Tras entregarle la piedra a Regin, que la cogió con cautela, Sonea se alejó unos pasos y examinó la pendiente que descendía hacia las dunas. Cerró los ojos y expandió la barrera natural que envolvía su piel hasta convertirla en una esfera. La parte de la barrera que entró en contacto con la roca bajo sus pies se debilitó, y la magia empezó a filtrarse al exterior. Entonces ella echó a andar despacio hacia delante.
No había dado más que unos quince pasos cuando notó un tirón apenas perceptible. Era una ilusión, la sensación producida por la ausencia de resistencia en un lugar rodeado de otros muchos en que sí la había. Sonea se detuvo, dio media vuelta y, después de perder la sensación de tracción unas cuantas veces, consiguió reducir la zona de la que procedía a un área de pocos pasos de diámetro: una grieta repleta de piedras entre dos placas de roca.
Regin se acercó mientras Sonea escarbaba en la grieta. Ella empezó a recorrer la fisura con su barrera, pero antes de que llegara muy lejos, Regin emitió un leve grito de triunfo y sostuvo algo en alto.
Otro cristal oscuro y reluciente. Ella se lo quitó y realizó una prueba. La piedra absorbió la magia que le envió.
—Dos veces puede ser casualidad —comentó Regin—. Pero tres…
Ella movió la cabeza afirmativamente y se encaminó en otra dirección. Ésta vez encontró fácilmente una piedra que estaba medio enterrada en una depresión del terreno rellena de arena. «Todas en recovecos resguardados donde el agua podría depositarse, o por donde podría fluir. Rincones y grietas donde la vida podría echar raíces». Regresaron al punto de encuentro. Ella había devuelto el arroyo a su curso, y la charca volvía a estar llena. Tras meter la mano en el agua, confirmó que ahora contenía muchas motas diminutas de energía.
Miró a Regin.
—Hay que informar a Osen de esto.
Él le dedicó una sonrisa torcida.
—Ya lo creo que hay que informarlo.
«Y también a Lorkin —pensó Sonea—, aunque tal vez ya lo sepa. Ah. Si se supone que no debe saberlo, quizá ponga su vida en peligro al contárselo. Tal vez tampoco sea prudente revelar a los Traidores que nos hemos enterado de su sórdido secretillo».

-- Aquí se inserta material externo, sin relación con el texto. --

(* ===== verification/Text.v ===== *)
(** * Text (std's [str], as core/src/evaluation/functions/ uses it)

    A text is the sequence of its UTF-8 bytes, as Rust keeps it: lengths and
    the bounds of a slice count bytes, and a slice that starts or ends inside
    a character panics. The characters of a text are the groups of a leading
    byte with its continuation bytes. *)

From stdpp Require Import pretty.
From S2P Require Import Prelude.

(** ** Concatenation *)

Lemma append_cons x (a b : string) : String x a +:+ b = String x (a +:+ b).
Proof. reflexivity. Qed.

Lemma append_nil (b : string) : EmptyString +:+ b = b.
Proof. reflexivity. Qed.

Lemma append_assoc (a b c : string) : (a +:+ b) +:+ c = a +:+ (b +:+ c).
Proof. induction a as [|x a IH]; rewrite ?append_nil, ?append_cons; [done|]. by rewrite IH. Qed.

Lemma append_length (a b : string) : String.length (a +:+ b) = (String.length a + String.length b)%nat.
Proof. induction a as [|x a IH]; rewrite ?append_nil, ?append_cons; cbn; [done|]. by rewrite IH. Qed.

Lemma append_inj_l (a b b' : string) : a +:+ b = a +:+ b' -> b = b'.
Proof. induction a as [|x a IH]; rewrite ?append_nil, ?append_cons; [done|]. intros [= Heq]. by apply IH. Qed.

Lemma append_inj_r (a a' b : string) : a +:+ b = a' +:+ b -> a = a'.
Proof.
  revert a'. induction a as [|x a IH]; intros [|x' a'] Heq; rewrite ?append_nil, ?append_cons in Heq; [done|..].
  - apply (f_equal String.length) in Heq. cbn in Heq. rewrite append_length in Heq. lia.
  - apply (f_equal String.length) in Heq. cbn in Heq. rewrite append_length in Heq. lia.
  - injection Heq as -> Heq. f_equal. by apply IH.
Qed.

Lemma append_nil_r (a : string) : a +:+ EmptyString = a.
Proof. induction a as [|x a IH]; [done|]. by rewrite append_cons, IH. Qed.

(** [collect::<String>()] of pieces *)
Definition concat_text (l : list string) : string := foldr String.append EmptyString l.

Lemma concat_text_app l1 l2 : concat_text (l1 ++ l2) = concat_text l1 +:+ concat_text l2.
Proof. induction l1 as [|a l1 IH]; cbn; [done|]. fold (concat_text (l1 ++ l2)). by rewrite IH, append_assoc. Qed.

(** ** Characters *)

Definition byte (c : Ascii.ascii) : Z := Z.of_N (Ascii.N_of_ascii c).

(** The second and later bytes of a character are those from 128 to 191. *)
Definition continuation (c : Ascii.ascii) : bool := (128 <=? byte c) && (byte c <? 192).

(** [s.chars()], every character as its bytes *)
Fixpoint chars (s : string) : list string :=
  match s with
  | EmptyString => []
  | String c s =>
      match chars s with
      | (String d w as group) :: l => if continuation d then String c group :: l else String c EmptyString :: group :: l
      | _ => [String c EmptyString]
      end
  end.

(** [s.is_char_boundary(i)] *)
Fixpoint is_char_boundary (s : string) (i : nat) : bool :=
  match i, s with
  | O, _ => true
  | Datatypes.S _, EmptyString => false
  | Datatypes.S O, String _ s => match s with String d _ => negb (continuation d) | EmptyString => true end
  | Datatypes.S i, String _ s => is_char_boundary s i
  end.

Fixpoint skip_bytes (i : nat) (s : string) : string :=
  match i, s with
  | Datatypes.S i, String _ s => skip_bytes i s
  | _, _ => s
  end.
Fixpoint first_bytes (i : nat) (s : string) : string :=
  match i, s with
  | Datatypes.S i, String c s => String c (first_bytes i s)
  | _, _ => EmptyString
  end.

(** [&s[from..]] and [&s[from..to]]; [None] is the panic. *)
Definition slice_from (s : string) (from : nat) : option string :=
  if is_char_boundary s from then Some (skip_bytes from s) else None.
Definition slice_text (s : string) (from to : nat) : option string :=
  if (from <=? to)%nat && is_char_boundary s from && is_char_boundary s to
  then Some (skip_bytes from (first_bytes to s)) else None.
(* ===== verification/Hashing.v ===== *)
(** * Equality, hashing and the external crates

    [EqHash] is the pair of a type's [PartialEq] and [Hash] implementations.
    A [Hash] implementation is the sequence of writes it makes to the hasher;
    the hashers themselves (crate [hashers], [std]'s SipHash) and the calendar
    types of the crate [chrono] are not part of the repository and enter as
    the classes [Hashers] and [Chrono]. *)

From S2P Require Import Prelude BTree Floats.

(** One call of [std::hash::Hasher]. Signed writes reinterpret the bits. *)
Inductive hwrite :=
| W8 (b : Z)
| W32 (w : Z)
| W64 (w : Z)
| Wsize (n : Z)
| Wbytes (s : string).

#[global] Instance hwrite_eq_dec : EqDecision hwrite.
Proof. solve_decision. Defined.

Class EqHash (T : Type) := {
  req : T -> T -> bool;
  rhash : T -> list hwrite;
}.

(** The contract of [Eq] and [Hash]. *)
Class EqHashLaws (T : Type) `{EqHash T} := {
  req_refl : forall a : T, req a a = true;
  req_sym : forall a b : T, req a b = true -> req b a = true;
  req_trans : forall a b c : T, req a b = true -> req b c = true -> req a c = true;
  req_hash : forall a b : T, req a b = true -> rhash a = rhash b;
}.

(** ** Writes of the standard types *)

Definition hash_bool (b : bool) : list hwrite := [W8 (if b then 1 else 0)].
Definition hash_u64 (z : Z) : list hwrite := [W64 z].
Definition hash_i32 (z : Z) : list hwrite := [W32 (z mod 2 ^ 32)].
Definition hash_i64 (z : Z) : list hwrite := [W64 (as_u64 z)].
Definition hash_usize (n : nat) : list hwrite := [Wsize (Z.of_nat n)].
Definition hash_discr (n : Z) : list hwrite := [Wsize n].
Definition hash_str (s : string) : list hwrite := [Wbytes s; W8 255].
Definition hash_f64_bits (x : f64) : list hwrite := [W64 (f64_to_bits x)].
Definition hash_option {A} (h : A -> list hwrite) (o : option A) : list hwrite :=
  match o with None => hash_discr 0 | Some a => hash_discr 1 ++ h a end.
Definition hash_seq {A} (h : A -> list hwrite) (l : list A) : list hwrite :=
  hash_usize (length l) ++ concat (map h l).

(** ** Equality of the standard containers *)

Definition list_eqb {A} (eqb : A -> A -> bool) : list A -> list A -> bool :=
  fix go l1 l2 :=
    match l1, l2 with
    | [], [] => true
    | a :: l1, b :: l2 => eqb a b && go l1 l2
    | _, _ => false
    end.

Definition option_eqb {A} (eqb : A -> A -> bool) (o1 o2 : option A) : bool :=
  match o1, o2 with
  | None, None => true
  | Some a, Some b => eqb a b
  | _, _ => false
  end.

Definition pair_eqb {A B} (ea : A -> A -> bool) (eb : B -> B -> bool) (p q : A * B) : bool :=
  ea p.1 q.1 && eb p.2 q.2.

(** An equality and a hash agree on the values [P] selects. *)
Lemma list_eqb_hash {A} (eqb : A -> A -> bool) (h : A -> list hwrite) l1 l2 :
  (forall a b, a ∈ l1 -> eqb a b = true -> h a = h b) ->
  list_eqb eqb l1 l2 = true -> length l1 = length l2 /\ map h l1 = map h l2.
Proof.
  revert l2. induction l1 as [|a l1 IH]; intros [|b l2] Hh; cbn; try done.
  intros [Hab Hl]%andb_prop. destruct (IH l2) as [Hlen Hmap]; [|done|].
  - intros a' b' Ha. apply Hh. set_solver.
  - split; [lia|]. rewrite Hmap. by rewrite (Hh a b) by (done || set_solver).
Qed.

Lemma hash_seq_ext {A} (eqb : A -> A -> bool) (h : A -> list hwrite) l1 l2 :
  (forall a b, a ∈ l1 -> eqb a b = true -> h a = h b) ->
  list_eqb eqb l1 l2 = true -> hash_seq h l1 = hash_seq h l2.
Proof.
  intros Hh Hl. destruct (list_eqb_hash _ h _ _ Hh Hl) as [Hlen Hmap].
  unfold hash_seq. by rewrite Hlen, Hmap.
Qed.

Lemma list_eqb_refl {A} (eqb : A -> A -> bool) l :
  Forall (fun a => eqb a a = true) l -> list_eqb eqb l l = true.
Proof. induction 1 as [|a l Ha _ IH]; cbn; [done|]. by rewrite Ha, IH. Qed.

Lemma list_eqb_sym {A} (eqb : A -> A -> bool) l1 l2 :
  Forall (fun a => forall b, b ∈ l2 -> eqb a b = true -> eqb b a = true) l1 ->
  list_eqb eqb l1 l2 = true -> list_eqb eqb l2 l1 = true.
Proof.
  revert l2. induction l1 as [|a l1 IH]; intros [|b l2] Hs; cbn; try done.
  apply Forall_cons in Hs as [Ha Hs]. intros [Hab Hl]%andb_prop.
  rewrite Ha, IH; [done| |done|set_solver|done].
  eapply Forall_impl; [exact Hs|]. cbn. intros x Hx y Hy. apply Hx. set_solver.
Qed.

Lemma list_eqb_trans {A} (eqb : A -> A -> bool) l1 l2 l3 :
  Forall (fun a => forall b c, b ∈ l2 -> c ∈ l3 ->
    eqb a b = true -> eqb b c = true -> eqb a c = true) l1 ->
  list_eqb eqb l1 l2 = true -> list_eqb eqb l2 l3 = true -> list_eqb eqb l1 l3 = true.
Proof.
  revert l2 l3. induction l1 as [|a l1 IH]; intros [|b l2] [|c l3] Hs; cbn; try done.
  apply Forall_cons in Hs as [Ha Hs]. intros [Hab Hl]%andb_prop [Hbc Hk]%andb_prop.
  rewrite (Ha b c), (IH l2 l3); try done; try set_solver.
  eapply Forall_impl; [exact Hs|]. cbn. intros x Hx y z Hy Hz. apply Hx; set_solver.
Qed.

(** ** Hashers: the digest of a sequence of writes *)

Class Hashers := {
  spooky : list hwrite -> Z;   (* hashers::jenkins::spooky_hash::SpookyHasher *)
  fx : list hwrite -> Z;       (* hashers::fx_hash::FxHasher *)
  sip : list hwrite -> Z;      (* std::collections::hash_map::DefaultHasher *)
  spooky_ok : forall l, u64_ok (spooky l);
  fx_ok : forall l, u64_ok (fx l);
  sip_ok : forall l, u64_ok (sip l);
}.

(** ** The calendar types of [chrono] *)

Class Chrono := {
  NaiveDate : Type;
  NaiveTime : Type;
  NaiveDateTime : Type;
  FixedOffset : Type;
  FixedDateTime : Type;        (* DateTime<FixedOffset> *)
  TimeDelta : Type;            (* chrono::Duration *)
  NaiveDate_eh :: EqHash NaiveDate;
  NaiveTime_eh :: EqHash NaiveTime;
  NaiveDateTime_eh :: EqHash NaiveDateTime;
  FixedOffset_eh :: EqHash FixedOffset;
  FixedDateTime_eh :: EqHash FixedDateTime;
  TimeDelta_eh :: EqHash TimeDelta;
  NaiveDate_laws :: EqHashLaws NaiveDate;
  NaiveTime_laws :: EqHashLaws NaiveTime;
  NaiveDateTime_laws :: EqHashLaws NaiveDateTime;
  FixedOffset_laws :: EqHashLaws FixedOffset;
  FixedDateTime_laws :: EqHashLaws FixedDateTime;
  TimeDelta_laws :: EqHashLaws TimeDelta;
  (* ordered_float::OrderedFloat<f64> *)
  ordered_hash : OrderedFloat -> list hwrite;
  ordered_hash_eq : forall a b, cmp a b = Eq -> ordered_hash a = ordered_hash b;
}.

#[export] Hint Resolve req_hash ordered_hash_eq : drasi.

(** Sample parameters, used to evaluate the model on concrete inputs: the
    calendar types are instants counted in milliseconds and the hashers fold
    the writes into a polynomial digest. *)

Module Sample.
Definition digest (l : list hwrite) : Z :=
  fold_left (fun h w => as_u64 (h * 1099511628211 +
    match w with
    | W8 b => b + 1
    | W32 w => w + 2
    | W64 z => z + 3
    | Wsize n => n + 7
    | Wbytes s => fold_left (fun h c => h * 257 + Z.of_N (Ascii.N_of_ascii c))
                    (String.list_ascii_of_string s) 11
    end)) l 14695981039346656037.

Lemma digest_ok l : u64_ok (digest l).
Proof.
  unfold digest. apply (fold_left_inv u64_ok).
  - split; by vm_compute.
  - intros. apply as_u64_ok.
Qed.

Definition hashers : Hashers := {|
  spooky := digest; fx := digest; sip := digest;
  spooky_ok := digest_ok; fx_ok := digest_ok; sip_ok := digest_ok |}.

#[local] Instance Z_eh : EqHash Z := {| req := Z.eqb; rhash := hash_i64 |}.
#[local] Instance Z_laws : EqHashLaws Z.
Proof.
  split; cbn; intros *; rewrite ?Z.eqb_eq; [done|congruence|congruence|by intros ->].
Qed.

Definition canonical (a : OrderedFloat) : Z * Z * Z := ordered_key (of_f64 a).

#[program] Definition chrono : Chrono := {|
  NaiveDate := Z; NaiveTime := Z; NaiveDateTime := Z;
  FixedOffset := Z; FixedDateTime := Z; TimeDelta := Z;
  ordered_hash := fun a => let '(x, y, z) := canonical a in [W64 x; W64 y; W64 z] |}.
Next Obligation.
  intros a b. unfold cmp, OrderedFloat_ord, canonical.
  rewrite ordered_cmp_key. by intros ->%key_cmp_eq.
Qed.
End Sample.
(* ===== verification/GroupIdentity.v ===== *)
(** * Grouping identity

    [eq_for_groupby] decides which rows fall into the same aggregation group
    and [hash_for_groupby] addresses the group in the result index.  The
    theorems show that the first is an equivalence relation and that the
    second is a function of its classes, for the values that hold no
    expression tree (the last lemma shows why those are excluded). *)

From Stdlib Require Import SpecFloat.
From S2P Require Import Prelude BTree Floats Hashing Ast Models Values.

(** ** Integral floats *)

Definition integer_value (n : Integer) : Z := match n with PosInt u => u | NegInt i => i end.

Lemma f64_trunc_zero_iff s m e :
  f64_fract_is_zero (S754_finite s m e) = true -> f64_trunc (S754_finite s m e) <> 0.
Proof.
  intros [H1 H2]%f64_integral_value Ht. rewrite Ht in *. cbn in *.
  destruct (Z_lt_le_dec e 0) as [He|He]; [specialize (H2 He); lia|].
  specialize (H1 He). pose proof (Z.pow_pos_nonneg 2 e). lia.
Qed.

Lemma f64_trunc_sign m e s :
  (s = false -> 0 <= f64_trunc (S754_finite s m e)) /\
  (s = true -> f64_trunc (S754_finite s m e) <= 0).
Proof.
  unfold f64_trunc.
  assert (0 <= (if 0 <=? e then Z.pos m * 2 ^ e else Z.pos m / 2 ^ (- e))).
  { destruct (0 <=? e) eqn:E; [apply Z.leb_le in E|apply Z.leb_gt in E].
    - pose proof (Z.pow_pos_nonneg 2 e). lia.
    - apply Z.div_pos; [lia|]. apply Z.pow_pos_nonneg; lia. }
  destruct s; split; intros; try done; lia.
Qed.

(** The shape of a float that converts, and the integer it converts to. *)
Lemma as_integer_exact_pos x n :
  f64_valid x -> f64_leb f64_zero x = true -> f64_ltb x (f64_of_Z u64_max) = true ->
  n = integer_from_u64 (f64_as_u64 x) ->
  n = PosInt (f64_trunc x) /\ (x = S754_zero true \/ x = S754_zero false \/ exists m e, x = S754_finite false m e).
Proof.
  intros Hv Hl%f64_leb_key Hu%f64_ltb_key ->. unfold integer_from_u64.
  replace (ordered_key (f64_of_Z u64_max)) with (3, 12, 4503599627370496) in Hu by by vm_compute.
  apply key_cmp_lt in Hu. rewrite key_cmp_lt in Hl. unfold f64_zero in Hl.
  destruct x as [[]|[]| |[] m e]; cbn in Hu, Hl; try lia; try (split; [done|]; eauto).
  split; [|eauto]. f_equal. unfold f64_as_u64, f64_saturate.
  pose proof (proj1 (f64_trunc_sign m e false) eq_refl).
  assert (f64_trunc (S754_finite false m e) < 2 ^ (52 + 12)) by (apply f64_trunc_bound; [done|lia|lia]).
  unfold u64_max. lia.
Qed.

Lemma as_integer_exact_neg x n :
  f64_valid x -> f64_fract_is_zero x = true ->
  f64_ltb x f64_zero = true -> f64_leb (f64_of_Z i64_min) x = true ->
  n = integer_from_i64 (f64_as_i64 x) ->
  n = NegInt (f64_trunc x) /\ exists m e, x = S754_finite true m e.
Proof.
  intros Hv Hf Hl%f64_ltb_key Hu%f64_leb_key ->.
  replace (ordered_key (f64_of_Z i64_min)) with (1, -11, -4503599627370496) in Hu by by vm_compute.
  apply key_cmp_lt in Hl. unfold f64_zero in Hl.
  destruct x as [[]|[]| |[] m e]; try done; cbn in Hl; try lia. split; [|eauto].
  assert (Hm : e < 11 \/ (e = 11 /\ Z.pos m <= 2 ^ 52)).
  { rewrite key_cmp_lt in Hu. cbn in Hu. lia. }
  assert (Hle : - 2 ^ 63 <= f64_trunc (S754_finite true m e)).
  { change (f64_trunc (S754_finite true m e)) with (- f64_trunc (S754_finite false m e)).
    destruct Hm as [Hm|[-> Hm]].
    - assert (f64_trunc (S754_finite false m e) < 2 ^ (52 + 11)) by (apply f64_trunc_bound; [done|lia|lia]).
      lia.
    - cbn. lia. }
  pose proof (f64_trunc_zero_iff _ _ _ Hf). pose proof (proj2 (f64_trunc_sign m e true) eq_refl).
  unfold integer_from_i64, f64_as_i64, f64_saturate, i64_min, i64_max.
  rewrite Z.min_r, Z.max_r by lia. by rewrite (proj2 (Z.ltb_lt _ _)) by lia.
Qed.

Lemma as_integer_exact_Some x n :
  f64_valid x -> float_as_integer_exact x = Some n ->
  f64_fract_is_zero x = true /\
  ((n = PosInt (f64_trunc x) /\
    (x = S754_zero true \/ x = S754_zero false \/ exists m e, x = S754_finite false m e)) \/
   (n = NegInt (f64_trunc x) /\ exists m e, x = S754_finite true m e)).
Proof.
  unfold float_as_integer_exact. intros Hv.
  destruct (f64_fract_is_zero x) eqn:Hf; [|done]. cbn [negb].
  destruct (f64_leb f64_zero x && _) eqn:Hp.
  { apply andb_prop in Hp as [Hl Hu]. intros [= <-]. split; [done|].
    left. by eapply as_integer_exact_pos. }
  destruct (f64_ltb x f64_zero && _) eqn:Hn; [|done].
  apply andb_prop in Hn as [Hl Hu]. intros [= <-]. split; [done|].
  right. by eapply as_integer_exact_neg.
Qed.

Lemma f64_eqb_finite s m e : f64_eqb (S754_finite s m e) (S754_finite s m e) = true.
Proof.
  unfold f64_eqb, SFeqb, SFcompare. rewrite Z.compare_refl.
  destruct s; by rewrite (Pos.compare_refl m : Pos.compare_cont Eq m m = Eq).
Qed.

Por otro lado, en cuanto el Gremio estuviera al corriente del asunto, los Traidores no ganarían nada con matarla a ella y a Regin. Se sacó del bolsillo el anillo de Osen, se sentó con la espalda apoyada en una roca y se lo puso en el dedo.
Osen.
¡Sonea!
¿Tiene un momento? No se va a creer lo que acabo de descubrir.